По делам и для развлечения хозяева поехали с ним на Контракты. Как полагалось, сняли в Киеве дом, привезли свою мебель, утварь, постельное белье. Потащили его к кому-то на большой прием. Киевский бал поразил своим великолепием этого парижанина. — «Вы не знаете, — писал он сестре, — что такое дамские туалеты в России; это выше, гораздо выше всего того, что можно увидеть в Париже». Сообщал, что для мазурки разрезали платок, стоивший больше пятисот франков.

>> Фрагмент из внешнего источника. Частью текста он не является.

(** * The AI analysis pipeline of [ai_engine.py]

    A shallow embedding of [AgentOrchestrator], [TechnicalAgent] and
    [PricingAgent]: the qualification gate, the two completion-client stages,
    the win-probability heuristic, the recommendation tiers and the fallback
    policy.

    Conventions.
    - A Python [str] is the list of its code points ([pystr]).
    - A Python [float] is an IEEE 754 binary64 value ([F64.f64]): every finite
      double is an integer multiple of 2^-1074, and the model stores that
      integer; an operation computes the exact result and rounds it to the
      nearest double, ties to even.
    - A Python [dict] is a [gmap] from keys to values.
    - An exception deriving from [Exception] is a value of [exn]; a call is a
      function into [res], and stateful calls thread the orchestrator object
      and the log of completion requests ([M]).
    - [print] encodes its text for standard output, which is taken to be
      open, and raises [UnicodeEncodeError] when the stream has no encoding
      for one of the code points; what is written is not kept. An f-string
      formats the values in its holes first, which can raise as well. *)

From Stdlib Require Import ZArith String Ascii Lia.
From stdpp Require Import gmap list.

Set Warnings "-register-all".

(** ** Strings *)

Definition pystr := list N.

(** The code points of a literal of the source. *)
Definition str (s : string) : pystr :=
  map N_of_ascii (list_ascii_of_string s).

(** ** binary64 *)

Module F64.
Local Open Scope Z_scope.

(** The exponent of the smallest subnormal: one unit is 2^-1074. *)
Definition emin : Z := 1074.
Definition unit_inv : Z := 2 ^ emin.

(** The first magnitude, in units, above the largest finite double
    (2^1024 = 2^2098 units). *)
Definition huge : Z := 2 ^ 2098.

Inductive f64 :=
| Fnan
| Finf (neg : bool)
| Fnzero                (* -0.0 *)
| Ffin (k : Z).         (* k * 2^-1074; [Ffin 0] is +0.0 *)

(** Nearest integer to [a / b], ties to even ([0 <= a], [0 < b]). *)
Definition rne (a b : Z) : Z :=
  let q := a / b in
  match 2 * (a mod b) ?= b with
  | Lt => q
  | Gt => q + 1
  | Eq => if Z.even q then q else q + 1
  end.

(** Spacing exponent of the doubles around a magnitude of [n] units: doubles
    below 2^53 units (subnormals and the first normal binade) are one unit
    apart, and the spacing doubles with every further bit. *)
Definition ulp_exp (n : Z) : Z := Z.max 0 (Z.log2 n - 52).

(** Magnitude [p / q] units ([0 <= p], [0 < q]) rounded to a multiple of the
    spacing of its binade. *)
Definition round_mag (p q : Z) : Z :=
  let s := ulp_exp (p / q) in
  rne p (q * 2 ^ s) * 2 ^ s.

(** The double nearest to the magnitude [p / q] units with sign [neg]. *)
Definition round_f64 (neg : bool) (p q : Z) : f64 :=
  let m := round_mag p q in
  if huge <=? m then Finf neg
  else if m =? 0 then (if neg then Fnzero else Ffin 0)
  else Ffin (if neg then - m else m).

Definition sign (x : f64) : bool :=
  match x with
  | Fnan => false
  | Finf neg => neg
  | Fnzero => true
  | Ffin k => k <? 0
  end.

(** Value of a finite double, in units. *)
Definition units (x : f64) : Z :=
  match x with
  | Ffin k => k
  | _ => 0
  end.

В Киеве он заболел, пролежал три недели и вернулся в деревню совершенно разбитый. Теперь больше и сам не знал, хочет ли жениться на Ганской. Смотрел уже на это с какой-то почти спортивной точки зрения: столько лет добивался, — стыдно было бы не добиться. «Неуспех убил бы меня морально», — писал он. Но иногда сообщал родным, что, должно быть, вернется в Париж один, продаст дом, отдаст Ганской ее долю, а сам, как в молодости, будет жить в меблированной комнате.

Давно ли, в какой злосчастный день, пришла ему в первый раз мысль о том, что незачем беспокоиться о переездах, — он умирает. Бальзак так часто изображал смерть, так часто перевоплощался в умирающих, — теперь было не то, совсем не то.

Вероятно, младший Кноте сказал Ганской, в каком положении больной. Да это с каждым днем становилось всё яснее каждому, кто его видел. Если она больше и не любила Бальзака, то во всяком случае очень к нему привыкла; привыкла и к лестной мысли, что в нее страстно влюблен знаменитейший из всех романистов. Нет причины относиться к ней с той ненавистью, с тем презрением, с какими к ней относятся некоторые французские его поклонники. Она была не злая и не глупая, скорее даже добрая и умная женщина. Ничего по-настоящему недостойного ей в вину поставить нельзя. Она любила его довольно долго, — хотя, вероятно, с каждым годом всё меньше. Госпожа Шатобриан говорила, что за всю свою жизнь не прочла ни единой строчки, написанной ее мужем. Ганская не только читала Бальзака, но очень заботилась об его успехе и славе.